Extracted entries>
(** The walk back from the newest joins; [pending] is the stack, its top first, and
    [budget] the events that may still be walked. *)
Fixpoint walk_join_ancestors (budget : nat) (room_id : string) (join_depth : Z) : list string -> gset string -> gset string :=
  match budget with
  | O => fun _ ancestors => ancestors
  | S budget' => fix walk (pending : list string) (ancestors : gset string) : gset string :=
      match pending with
      | [] => ancestors
      | id :: rest =>
          match find_event id with
          | None => walk rest ancestors
          | Some ancestor =>
              if negb (ev_room_id ancestor =s room_id) || (ev_depth ancestor <? join_depth)
                 || bool_decide (ev_event_id ancestor ∈ ancestors)
              then walk rest ancestors
              else walk_join_ancestors budget' room_id join_depth (rev (ev_prev_event_ids ancestor) ++ rest)
                     (ancestors ∪ {[ev_event_id ancestor]})
          end
      end
  end.

Definition ancestors_of_newest_joins (room_id : string) : gset string :=
  let pending := mjoin ((fun id => match find_event id with Some join => ev_prev_event_ids join | None => [] end) <$> newest_join_ids room_id) in
  walk_join_ancestors max_join_ancestor_walk room_id (default 0 (max_join_depth room_id)) (rev pending) ∅.

(** ** Departures *)

Definition departure_of (room_id : string) : option Departure :=
  match List.find (fun row => (mb_room_id row =s room_id) && (mb_user_id row =s user_id)) (memberships (members store)) with
  | None => None
  | Some row =>
      if (mb_membership row =s "leave") || (mb_membership row =s "ban") then
        let leave :=
          match List.find (fun entry => (st_room_id entry =s room_id) && (st_event_type entry =s member_type)
                                        && (st_state_key entry =s user_id)) (state_rows store) with
          | None => None
          | Some entry =>
              match content_string (st_event_id entry) "membership" with
              | Some m => if (m =s "leave") || (m =s "ban") then Some (st_event_id entry) else None
              | None => None
              end
          end in
        Some {| dp_ordering := mb_stream_ordering row; dp_event_id := leave |}
      else None
  end.

Definition max_departure_walk : nat := 500.

(** The walk back from an event: whether it may reach the leave. *)
Fixpoint walk_to_departure (budget : nat) (room_id leave : string) (ordering : Z) : list string -> gset string -> bool :=
  fix walk (pending : list string) (visited : gset string) : bool :=
    match pending with
    | [] => false
    | id :: rest =>
        if id =s leave then true
        else if bool_decide (id ∈ visited) then walk rest visited
        else
          let visited := visited ∪ {[id]} in
          match find_event id with
          | None => walk rest visited
          | Some prev =>
              if negb (ev_room_id prev =s room_id) || (ev_stream_ordering prev <? ordering) then walk rest visited
              else
                match budget with
                | O => true
                | S budget' => walk_to_departure budget' room_id leave ordering (rev (ev_prev_event_ids prev) ++ rest) visited
                end
          end
    end.

Definition may_descend_from_departure (event : PersistentEvent) (departure : Departure) : bool :=
  if ev_stream_ordering event <? dp_ordering departure then false
  else
    match dp_event_id departure with
    | None => true
    | Some leave =>
        if ev_event_id event =s leave then false
        else walk_to_departure max_departure_walk (ev_room_id event) leave (dp_ordering departure)
               (rev (ev_prev_event_ids event)) ∅
    end.

(** ** The rules *)

Definition allows (visibility : HistoryVisibilityValue) (membership : string) (event : PersistentEvent) : bool :=
  if bool_decide (visibility = hv_world_readable) then true
  else if membership =s "join" then true
  else if bool_decide (visibility = hv_shared) then
    match max_join_depth (ev_room_id event) with
    | None => false
    | Some joined =>
        if joined <? ev_depth event then false
        else if (joined =? ev_depth event) && negb (bool_decide (ev_event_id event ∈ ancestors_of_newest_joins (ev_room_id event)))
        then false
        else
          match departure_of (ev_room_id event) with
          | None => true
          | Some departure => negb (may_descend_from_departure event departure)
          end
    end
  else (membership =s "invite") && bool_decide (visibility = hv_invited).

(** ** Events without recorded state *)

Definition max_chain : nat := 4096.

(** The user's membership events back from [current]; [None] when they cannot be
    followed.  [steps] are those that remain. *)
Fixpoint membership_chain (steps : nat) (room_id current : string) : option (list MembershipStep) :=
  if empty current then Some []
  else
    match find_event current, steps with
    | Some event, S steps' =>
        if negb (ev_room_id event =s room_id) then None
        else
          match (if event_is_withheld event then Some []
                 else m ← content_string current "membership"; Some [{| ms_ordering := ev_stream_ordering event; ms_membership := m |}]) with
          | None => None
          | Some here =>
              match find_state_transition (transitions store) room_id member_type user_id current with
              | None => Some here
              | Some transition => rest ← membership_chain steps' room_id (tr_previous_event_id transition); Some (here ++ rest)
              end
          end
    | _, _ => None
    end.

Definition membership_timeline (room_id : string) : option (list MembershipStep) :=
  let current := match List.find (fun s => (st_room_id s =s room_id) && (st_event_type s =s member_type)
                                           && (st_state_key s =s user_id)) (state_rows store) with
                 | Some s => st_event_id s
                 | None => EmptyString
                 end in
  timeline ← membership_chain max_chain room_id current;
  Some (sort_timeline timeline).

(** The last membership at or before an ordering. *)
Fixpoint latest_membership (ordering : Z) (latest : string) (timeline : list MembershipStep) : string :=
  match timeline with
  | [] => latest
  | step :: rest => if ordering <? ms_ordering step then latest else latest_membership ordering (ms_membership step) rest
  end.

Definition joined_when_sent (event : PersistentEvent) : bool :=
  match membership_timeline (ev_room_id event) with
  | None => false
  | Some timeline => latest_membership (ev_stream_ordering event) EmptyString timeline =s "join"
  end.

Definition membership_at (event : PersistentEvent) : option string :=
  match state_group_of (ev_event_id event) with
  | Some group_id =>
      let view := view_of_group group_id in
      if negb (gv_valid view) then None
      else Some (if empty (gv_membership view) then "leave" else gv_membership view)
  | None =>
      match membership_timeline (ev_room_id event) with
      | None => None
      | Some timeline => Some (latest_membership (ev_stream_ordering event) "leave" timeline)
      end
  end.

How to complete this task> Each line containing "budget" belongs in the answer; pick these out of the material and copy them.

Answer to the problem>
    [budget] the events that may still be walked. *)
Fixpoint walk_join_ancestors (budget : nat) (room_id : string) (join_depth : Z) : list string -> gset string -> gset string :=
  match budget with
  | S budget' => fix walk (pending : list string) (ancestors : gset string) : gset string :=
              else walk_join_ancestors budget' room_id join_depth (rev (ev_prev_event_ids ancestor) ++ rest)
Fixpoint walk_to_departure (budget : nat) (room_id leave : string) (ordering : Z) : list string -> gset string -> bool :=
                match budget with
                | S budget' => walk_to_departure budget' room_id leave ordering (rev (ev_prev_event_ids prev) ++ rest) visited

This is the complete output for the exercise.